[Data extracted from a collection]
● ● ● ● ● ● ●
(** The two ways a run ends, with [0 <= maxRetries] and fuel for
    [maxRetries + 1] rounds. *)
Lemma executeTransactions_cases (fuel : nat) (w : World)
    (transactionList : list Transaction) (payer : Keypair) (maxRetries : Z) :
  0 <= maxRetries ->
  (Z.to_nat maxRetries + 1 < fuel)%nat ->
  exists c m',
    executeTransactions fuel w transactionList payer maxRetries = Some (c, m')
    /\ match c with
       | Normal rs =>
           rs = results m'
           /\ length rs = length transactionList
           /\ Segments (Z.of_nat (length transactionList)) 0 rs (trace m')
       | Abrupt e =>
           (length (results m') < length transactionList)%nat
           /\ exists tr sig body,
                Segments (Z.of_nat (length transactionList)) 0 (results m') tr
                /\ trace m'
                   = tr ++ body
                       ++ [(Z.of_nat (length (results m')),
                            GetSignatureStatus sig (Abrupt e))]
                /\ quiet (Z.of_nat (length (results m'))) body
                /\ exists w0 w', getSignatureStatus sig true w0 = (Abrupt e, w')
       end.
Proof.
  intros Hmax Hfuel. unfold executeTransactions, bind.
  destruct (forLoop_ends fuel (Z.of_nat (length transactionList)) maxRetries
              payer Hmax Hfuel transactionList 0 (start w))
    as (c & m' & rs & tr & -> & Hres & H).
  cbn [start results trace app] in Hres, H.
  destruct c as [u|e].
  - destruct H as (Htr & Hlen & Hseg).
    exists (Normal (results m')), m'. split; [reflexivity|].
    rewrite Hres, Htr. auto.
  - destruct H as (Hlen & Hseg & sig & body & Htr & Hb & Hw).
    exists (Abrupt e), m'. split; [reflexivity|].
    rewrite Hres. split; [assumption|].
    exists tr, sig, body. auto.
Qed.

(** Every run ends.  Either it returns the list of outcomes, one per
    transaction and pushed while that transaction was being processed, or a
    status lookup threw and the run rejects with that error, with outcomes
    for the transactions before the offending one only.  [0 <= maxRetries]
    and the fuel covers [maxRetries + 1] rounds. *)
Theorem executeTransactions_ends (fuel : nat) (w : World)
    (transactionList : list Transaction) (payer : Keypair) (maxRetries : Z) :
  0 <= maxRetries ->
  (Z.to_nat maxRetries + 1 < fuel)%nat ->
  exists c m',
    executeTransactions fuel w transactionList payer maxRetries = Some (c, m')
    /\ match c with
       | Normal rs =>
           rs = results m'
           /\ length rs = length transactionList
           /\ Segments (Z.of_nat (length transactionList)) 0 rs (trace m')
       | Abrupt e =>
           (length (results m') < length transactionList)%nat
           /\ exists tr sig body,
                Segments (Z.of_nat (length transactionList)) 0 (results m') tr
                /\ trace m'
                   = tr ++ body
                       ++ [(Z.of_nat (length (results m')),
                            GetSignatureStatus sig (Abrupt e))]
                /\ quiet (Z.of_nat (length (results m'))) body
                /\ exists w0 w', getSignatureStatus sig true w0 = (Abrupt e, w')
       end.
Proof. apply executeTransactions_cases. Qed.

(** When no status lookup throws, the run returns one outcome per
    transaction, in the order of the list, and processes the transactions
    strictly in sequence. *)
Theorem executeTransactions_settles_all (fuel : nat) (w : World)
    (transactionList : list Transaction) (payer : Keypair) (maxRetries : Z) :
  0 <= maxRetries ->
  (Z.to_nat maxRetries + 1 < fuel)%nat ->
  (forall sig w0, exists st w', getSignatureStatus sig true w0 = (Normal st, w')) ->
  exists rs m',
    executeTransactions fuel w transactionList payer maxRetries
    = Some (Normal rs, m')
    /\ length rs = length transactionList
    /\ pushes (trace m') = indexed 0 rs
    /\ Sequential (trace m').
Proof.
  intros Hmax Hfuel Hst.
  destruct (executeTransactions_cases fuel w transactionList payer maxRetries
              Hmax Hfuel)
    as (c & m' & Hrun & H).
  destruct c as [rs|e].
  - destruct H as (-> & Hlen & Hseg).
    exists (results m'), m'. split; [assumption|]. split; [assumption|].
    split; [eapply Segments_pushes; eassumption|].
    intros pre j t r post E. eapply Segments_sequential; eassumption.
  - destruct H as (_ & tr & sig & body & _ & _ & _ & w0 & w' & Hw).
    destruct (Hst sig w0) as (st & w'' & Hn). congruence.
Qed.

End RunTheorems.

(** * Further properties *)

(** ** The batcher: errors, edges, sizes *)

Section BatcherEdges.
Context {L : LedgerClient}.

Lemma mapTransfer_first_invalid fromWallet amount pre d post e :
  (forall d', In d' pre -> Transferable fromWallet amount d') ->
  newPublicKey (owner d) = Abrupt e ->
  mapTransfer fromWallet amount (pre ++ d :: post) = Abrupt e.
Proof.
  induction pre as [|d0 pre IH]; intros Hpre Hd; cbn [app mapTransfer].
  - now rewrite Hd.
  - destruct (Hpre d0 (or_introl eq_refl)) as (pk & ins & -> & ->).
    rewrite IH; [reflexivity | intros; apply Hpre; now right | assumption].
Qed.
● ● ● ● ● ● ●
- [Work item]: Count the lines above that contain the word "Hres". Give only the number.

- [Answer to the exercise]: 4